Weekend reading: Meat, Cultured and Not
I’ve been seeing lots of books about meat lately. Here are two recent ones.
Josh Berson. The Meat Question: Animals, Humans, and the Deep History of Food. MIT Press, 2019.
The author is an Australian social scientist, a vegan, who has produced a deep dive into the history of the use of meat as food and as cultural symbol. As he puts it,
The aim of this book is to unpack what I’ve come to call the Meat Question–Should humans be eating meat, and if so who, and what kinds, and how much?–in the most comprehensive way possible. The perspective…is deep deep in that it encompasses the history of human meat eating and human relationships with other gregarious vertebrates over a span of more than 2 million years. (p. 2)
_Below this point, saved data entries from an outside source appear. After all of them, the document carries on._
(* ===== verification/SpeculationChecks.v ===== *)
(** * Runs with speculative results

    A leader that is asked to append a write and a read, and hands over their acknowledgements; and
    a proxy that sends a client the result of a read, with the runs of the two servers that it has
    heard. *)

From S2P Require Import Prelude Util Ballots Config Time StorageApi MemoryStorage InternalStorage.
From S2P Require Import StorageChecks Messages Ble Collections Clock Buffers SequencePaxos Replica.
From S2P Require Import Acks OmniPaxos Kv Network Server ServerChecks Proxy ProxyChecks System.
From S2P Require Import SystemChecks ServerRuns Answers Speculation StoreChecks.

#[local] Existing Instance list_heap_laws.
#[local] Existing Instance map_oneshot_laws.

(** ** Numbered runs *)

Definition history : Type := list execution * list ServerMessage.t * Loop.
Definition numbered_step (ev : Server.event) (x : history) : option history :=
  if bool_decide (Server.private_command_id (Server.server x.2) + 1 < usize_mod) then
    l' ← reach_step ev x.2;
    Some (x.1.1 ++ executions ev x.2 l', default x.1.2 (proxy_outbox (Server.server l')), l')
  else None.
Definition initially (s0 : KVServer) : history :=
  ([], default [] (proxy_outbox s0), Server.start s0).
Definition numbered_all (evs : list Server.event) (s0 : KVServer) : option history :=
  foldl (λ o ev, o ≫= numbered_step ev) (Some (initially s0)) evs.
Lemma numbered_all_numbered s0 evs x : numbered_all evs s0 = Some x → numbered s0 x.1.1 x.1.2 x.2.
Proof.
  revert x. induction evs as [|ev evs IH] using rev_ind; intros x E.
  - injection E as <-. constructor.
  - unfold numbered_all in E. rewrite foldl_app in E. apply bind_Some in E as (y & E1 & E).
    apply IH in E1. cbn [foldl] in E. unfold numbered_step in E. case_bool_decide; [|done].
    apply bind_Some in E as (l' & E & [= <-]). unfold reach_step in E.
    case_bool_decide; [|done]. by eapply numbered_event.
Qed.
Definition numbered_of (evs : list Server.event) (s0 : KVServer) : history :=
  default (initially s0) (numbered_all evs s0).
Lemma numbered_of_numbered evs s0 :
  numbered s0 (numbered_of evs s0).1.1 (numbered_of evs s0).1.2 (numbered_of evs s0).2.
Proof.
  unfold numbered_of. destruct (numbered_all evs s0) eqn:E; [by apply numbered_all_numbered in E|constructor].
Qed.

(** ** A write and a read *)

Definition write_and_read : list Server.event :=
  [Server.EBranch (Server.ClientMessages [(1, ClientMessage.Append 7 a_put); (1, ClientMessage.Append 8 a_get)]);
   Server.EJob; Server.EJob; Server.EJob].
Definition speculating : history :=
  numbered_of (leads ++ write_and_read ++ write_overtakes ++ hands_over) second_server.
Definition later_read : Command.t :=
  the_write <| Command.kv_cmd := a_get |>.
Example speculating_outbox : speculating.1 =
  ([Ahead a_put; Ahead a_get],
   [ServerMessage.Ack later_read 11 (Some (Some (Some "v"%string))) 1;
    ServerMessage.Ack (request 2) 20 (Some None) 2]).
Proof. vm_compute. reflexivity. Qed.

Lemma speculations_are_executions_witness :
  ∃ before after, [Ahead a_put; Ahead a_get] = before ++ Ahead a_get :: after ∧
    Some (Some "v"%string) = result_after before a_get.
Proof.
  assert (Hin : ServerMessage.Ack later_read 11 (Some (Some (Some "v"%string))) 1 ∈ speculating.1.2)
    by (rewrite speculating_outbox; left).
  pose proof (speculations_are_executions second_server speculating.1.1 speculating.1.2 speculating.2
    later_read 11 (Some (Some "v"%string)) 1 second_is_fresh (numbered_of_numbered _ _) Hin) as Hres.
  rewrite speculating_outbox in Hres. exact Hres.
Defined.

(** ** A read through the proxy

    The acknowledgement of the leader, at the index 1, completes the quorum. *)

Definition read_leader : history :=
  numbered_of (leads ++ reads ++ reaches_the_log ++ hands_over) second_server.
Definition read_follower : history :=
  numbered_of (reads ++ reaches_the_log ++ hands_over) first_server.
Definition read_final (k : N) : Loop :=
  if k =? 1 then read_leader.2 else if k =? 2 then read_follower.2 else Server.start first_server.
Definition read_executions (k : N) : list execution :=
  if k =? 1 then read_leader.1.1 else if k =? 2 then read_follower.1.1 else [].

Definition leaders_read : ack := mkAck the_read 10 (Some (Some None)) 1.
Definition followers_read : ack := mkAck (the_read <| Command.coordinator_id := 1 |>) 10 None 1.
Example read_outboxes :
  read_leader.1 = ([Ahead a_get], [ack_message leaders_read]) ∧
  read_follower.1 = ([], [ack_message followers_read]).
Proof. split; vm_compute; reflexivity. Qed.

Definition read_run : list Proxy.event := connected ++
  [Proxy.EActorRead 1 (Some (ack_message leaders_read)); Proxy.EDeliver 1;
   Proxy.EActorRead 2 (Some (ack_message followers_read)); Proxy.EDeliver 2]
  ++ handler 2 3 ++ handler 1 8.
Definition read_state : Proxy.t := Eval vm_compute in (outcome_of read_run).1.
Definition read_trace : list Proxy.label := Eval vm_compute in (outcome_of read_run).2.
Lemma read_runs : Proxy.run proxy0 read_trace read_state.
Proof. apply (outcome_run read_run). vm_compute. by eexists. Qed.

Lemma read_accountable : accountable 3 read_trace read_executions read_final.
Proof.
  intros k Hk. apply (small_cases k); [done|..].
  - exists first_server, (initially first_server).1.2.
    split_and!; [exact first_is_fresh|apply numbered_start|]. vm_compute. constructor.
  - exists second_server, read_leader.1.2.
    split_and!; [exact second_is_fresh|apply numbered_of_numbered|].
    rewrite (proj1 read_outboxes). vm_compute. reflexivity.
  - exists first_server, read_follower.1.2.
    split_and!; [exact first_is_fresh|apply numbered_of_numbered|].
    rewrite (proj2 read_outboxes). vm_compute. reflexivity.
Qed.

Lemma results_of_the_proxy_are_executions_witness :
  Replica.log (replica (Server.server (read_final 1))) !! N.to_nat (1 - 1) = Some the_read ∧
  executed_ahead (read_executions 1) a_get (Some None).
Proof.
  assert (Hin : Proxy.Replied 1 (ack_message leaders_read) ∈ read_trace) by (unfold read_trace; set_solver).
  exact (proj2 (results_of_the_proxy_are_executions proxy_config proxy0 read_trace read_state read_executions
    read_final 1 the_read 10 (Some None) 1 proxy_small proxy0_new read_runs read_accountable Hin)).
Defined.

(** ** Numbers of commands

    A server numbers the commands in the order of their arrival.  The leader announces a new deadline
    under its own number; a follower that has received the commands in another order moves the
    deadline of another command. *)

Definition numbers (s : KVServer) : list (CommandId * KVCommand.t) :=
  omap (λ tk, match tk with
              | InsertEntry cmd _ _ => Some (Command.private_id cmd, Command.kv_cmd cmd)
              | _ => None
              end) (SequencePaxos.tasks (replica s)).
Definition read_and_write : list Server.event :=
  [Server.EBranch (Server.ClientMessages [(1, ClientMessage.Append 8 a_get); (1, ClientMessage.Append 7 a_put)]);
   Server.EJob; Server.EJob; Server.EJob].
Theorem numbers_depend_on_the_order_of_arrival :
  numbers (Server.server (numbered_of (leads ++ write_and_read) second_server).2) = [(0, a_put); (1, a_get)] ∧
  numbers (Server.server (numbered_of read_and_write first_server).2) = [(0, a_get); (1, a_put)] ∧
  ∀ d (b : Buffers.t Command.t (chan Command.t) (chans Command.t)) cmd,
    Buffers.late b !! 0 = Some cmd → Command.kv_cmd cmd = a_get →
    ∃ cmd', cmd' ∈ Buffers.early (Buffers.free_from_late 0 d b).2 ∧
      Command.kv_cmd cmd' = a_get ∧ Command.deadline cmd' = d.
Proof.
  split; [vm_compute; reflexivity|]. split; [vm_compute; reflexivity|].
  intros d b cmd Hl Hc. unfold Buffers.free_from_late, bind, gets. rewrite Hl.
  exists (set_deadline d cmd). split; [left|]. by split.
Qed.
This [book’s] perspective is centered on my conviction that the economic violence of meat has less to do with who can and cannot afford it than with how meat serves to prop up a system of asymmetric benefits from all forms of human activity, not just that related to food. Growing demand for meat is not simply an outcome of growing affluence. It is a symptom of the inequality and oppression that have accompanied that affluence. (p. 294)
Benjamin Aldes Wurgaft. Meat Planet: Artificial Flesh and the Future of Food. University of California Press, 2019.
This book examines the brand-new industry creating lab-based meat. These products are not yet on the market but are of such enormous public and economic interest that they are well worth book-length treatment.
This book tells the story of what I found, and what I did not find, in the course of my time in the small, strange world of cultured meat, during what seemed to be the early years of an emerging technology. I expected to spend time in laboratories…This did happen in some measure, but for the most part I found myself with very little laboratory science to observe and a great many public conversations about cultured meat to participate in and sort through. (p. 15)
But cultured meat, too, raises moral questions. Not questions about our moral regard for harvested cells, but questions about the implications cultured meat may hold for our moral regard for animals….It is relatively easy to see how cultured meat would or would not suit different philosophical arguments for animal protection….But assuming that cultured meat leads to abolition of animal agriculture, it will change our sense of what these creatures, these nonhuman animals, are doing in the world. (p. 133)
Both of these books deal with the moral, philosophical, cultural, historical, and socioeconomic implications of meat-eating, although from quite different perspectives.